(** C9, as stated, fails: a member besides [content_length] can change
    the outcome.  The body [{"content_length": 5}] succeeds; the same
    body with the further member ["Content_Length": 2000000] decodes
    without error, to 2000000, and is rejected with status 400: the
    decoder takes a key that is [content_length] up to the case of its
    letters for the field itself. *)
Lemma extra_member_changes_outcome :
  json.readValue body_alone = inr (json.Object [ ("content_length", json.Number "5") ]) /\
  json.readValue body_recased
    = inr (json.Object [ ("content_length", json.Number "5");
                         ("Content_Length", json.Number "2000000") ]) /\
  decodes_to body_alone 5 /\
  decodes_to body_recased 2000000 /\
  succeeds signing_env st0 body_alone descriptor5 /\
  responds signing_env st0 body_recased 400 (Error "invalid content length" None) /\
  serve signing_env st0 body_recased <> serve signing_env st0 body_alone.
Proof.
  assert (Hs : succeeds signing_env st0 body_alone descriptor5) by by_evaluation.
  assert (Hr : responds signing_env st0 body_recased 400
                 (Error "invalid content length" None)) by by_evaluation.
  split; [vm_compute; reflexivity|]. split; [vm_compute; reflexivity|].
  split; [vm_compute; reflexivity|]. split; [vm_compute; reflexivity|].
  split; [exact Hs|]. split; [exact Hr|].
  intros E. destruct Hs as [Hs _]. destruct Hr as [Hr _].
  rewrite E, Hs in Hr. discriminate Hr.
Qed.

(** C9, amended: the response, and the state the request leaves, depend
    on the body only through the decoded content length: two bodies that
    decode to the same content length are served alike, and a body whose
    object carries members whose keys are not [content_length], exactly
    or up to the case of ASCII letters, is served as the body without
    those members. *)
Theorem response_depends_on_content_length env st b b' cl b_extra ms :
  decodes_to b cl ->
  decodes_to b' cl ->
  json.readValue b_extra = inr (json.Object ms) ->
  json.readValue b = inr (json.Object (List.filter content_length_member ms)) ->
  serve env st b' = serve env st b /\
  serve env st b_extra = serve env st b.
Proof.
  intros Hd Hd' He Hb. split; apply serve_ext.
  - unfold decodes_to in Hd, Hd'. by rewrite Hd, Hd'.
  - by apply (Decode_skips_extra b b_extra ms).
Qed.

Lemma response_depends_on_content_length_witness :
  decodes_to body_alone 5 /\
  decodes_to body_respelled 5 /\
  json.readValue body_extra
    = inr (json.Object [ ("content_length", json.Number "5");
                         ("file_name", json.Str "../../etc/passwd");
                         ("tags", json.Array [json.Number "1"; json.Object []]) ]) /\
  json.readValue body_alone = inr (json.Object [ ("content_length", json.Number "5") ]) /\
  serve signing_env st0 body_respelled = serve signing_env st0 body_alone /\
  serve signing_env st0 body_extra = serve signing_env st0 body_alone.
Proof.
  assert (Hd : decodes_to body_alone 5) by (vm_compute; reflexivity).
  assert (Hd' : decodes_to body_respelled 5) by (vm_compute; reflexivity).
  assert (He : json.readValue body_extra
               = inr (json.Object [ ("content_length", json.Number "5");
                                    ("file_name", json.Str "../../etc/passwd");
                                    ("tags", json.Array [json.Number "1"; json.Object []]) ]))
    by (vm_compute; reflexivity).
  assert (Hb : json.readValue body_alone
               = inr (json.Object (List.filter content_length_member
                        [ ("content_length", json.Number "5");
                          ("file_name", json.Str "../../etc/passwd");
                          ("tags", json.Array [json.Number "1"; json.Object []]) ])))
    by (vm_compute; reflexivity).
  split; [exact Hd|]. split; [exact Hd'|]. split; [exact He|].
  split; [vm_compute; reflexivity|].
  exact (response_depends_on_content_length signing_env st0 _ _ _ _ _ Hd Hd' He Hb).
Defined.

(** * Further properties *)

(** ** The handler on any writer *)

(** Whatever the writer, the handler ends by one call of [SendResponse]
    on it. *)
Lemma handle_factors env st b :
  exists envelope status st',
    forall w, handle env st w b = (SendResponse w envelope status, st').
Proof.
  unfold handle, GetUploadURLHandler. cbn [http.Body]. fold zeroBody.
  destruct (Decode b zeroBody) as [[cl] [err|]].
  - eexists _, _, _. intros w. reflexivity.
  - cbn [GeneratePresignedURLBody.ContentLength].
    destruct ((cl <=? 0) || (cl >? MAX_UPLOAD_SIZE)).
    + eexists _, _, _. intros w. reflexivity.
    + unfold bind at 1. unfold time_Now at 1. unfold bind at 1. unfold os_Getenv at 1.
      unfold bind at 1. cbv beta iota.
      match goal with
      | |- context [GeneratePresignedURL ?p env ?s] =>
          destruct (GeneratePresignedURL p env s) as [[res [e|]] st']
      end; eexists _, _, _; intros w; reflexivity.
Qed.

Lemma sent_inv (e1 e2 : gmap string any) (s1 s2 : Z) :
  SendResponse http.fresh e1 s1 = SendResponse http.fresh e2 s2 -> e1 = e2 /\ s1 = s2.
Proof.
  intros H. split.
  - apply (f_equal http.Encoded) in H. rewrite !sent_body in H. by apply only_one.
  - apply (f_equal http.Status) in H. rewrite !sent_status in H. by apply some_inj.
Qed.

Lemma pair_inv {A B} (a a' : A) (b b' : B) : (a, b) = (a', b') -> a = a' /\ b = b'.
Proof. intros H. injection H. auto. Qed.

(** The state the signer leaves, answer by answer. *)
Lemma signer_state env st param :
  snd (GeneratePresignedURL param env st) =
    match provider env param with
    | NoSession _ =>
        {| reads := reads st; calls := calls st ++ [CallNewSession (sessionConfig env)] |}
    | NoSignature sess _ =>
        {| reads := reads st;
           calls := calls st ++ [CallNewSession (sessionConfig env); presignCall sess param] |}
    | Signed sess _ =>
        {| reads := S (reads st);
           calls := calls st ++ [CallNewSession (sessionConfig env); presignCall sess param] |}
    end.
Proof.
  destruct (provider env param) as [e|sess e|sess url] eqn:Hp.
  - by rewrite (signer_no_session env st param e Hp).
  - rewrite (signer_no_signature env st param sess e Hp). cbn [snd].
    by rewrite <- app_assoc.
  - rewrite (signer_signed env st param sess url Hp). cbn [snd].
    by rewrite <- app_assoc.
Qed.

(** Every request takes one of the five paths, on every writer. *)
Lemma handle_path env st b :
  exists status envelope st',
    path env st b status envelope st' /\
    forall w, handle env st w b = (SendResponse w envelope status, st').
Proof.
  destruct (handle_factors env st b) as (envelope & status & st' & Hw).
  exists status, envelope, st'. split; [|exact Hw].
  specialize (Hw http.fresh). change (handle env st http.fresh b) with (serve env st b) in Hw.
  destruct (Decode b zeroBody) as [[cl] [err|]] eqn:Hd.
  - assert (Hf : decode_fails b err) by (unfold decode_fails; by rewrite Hd).
    rewrite (serve_decode_error env st b err Hf) in Hw.
    apply pair_inv in Hw as [Hs <-]. apply sent_inv in Hs as [<- <-].
    by apply BadBody.
  - destruct (in_range cl) eqn:Hr.
    + pose proof (signer_state env (entering st) (signingParam env st cl)) as Hst.
      destruct (provider env (signingParam env st cl)) as [e|sess e|sess url] eqn:Hp.
      * rewrite (serve_no_session env st b cl e Hd Hr Hp), Hst in Hw.
        apply pair_inv in Hw as [Hs <-]. apply sent_inv in Hs as [<- <-].
        by apply (SessionFailed env st b cl e).
      * rewrite (serve_no_signature env st b cl sess e Hd Hr Hp), Hst in Hw.
        apply pair_inv in Hw as [Hs <-]. apply sent_inv in Hs as [<- <-].
        by apply (SigningFailed env st b cl sess e).
      * rewrite (serve_signed env st b cl sess url Hd Hr Hp), Hst in Hw.
        apply pair_inv in Hw as [Hs <-]. apply sent_inv in Hs as [<- <-].
        by apply (Granted env st b cl sess url).
    + rewrite (serve_invalid_length env st b cl Hd Hr) in Hw.
      apply pair_inv in Hw as [Hs <-]. apply sent_inv in Hs as [<- <-].
      by apply (BadLength env st b cl).
Qed.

------------------------------------------------------------------------

### [DIRECTIONS FOR THIS TASK]
Copy whichever lines in the listing above contain the word "intros".

### [WRITTEN SOLUTION]
  intros E. destruct Hs as [Hs _]. destruct Hr as [Hr _].
  intros Hd Hd' He Hb. split; apply serve_ext.
  - eexists _, _, _. intros w. reflexivity.
    + eexists _, _, _. intros w. reflexivity.
      end; eexists _, _, _; intros w; reflexivity.
  intros H. split.
Proof. intros H. injection H. auto. Qed.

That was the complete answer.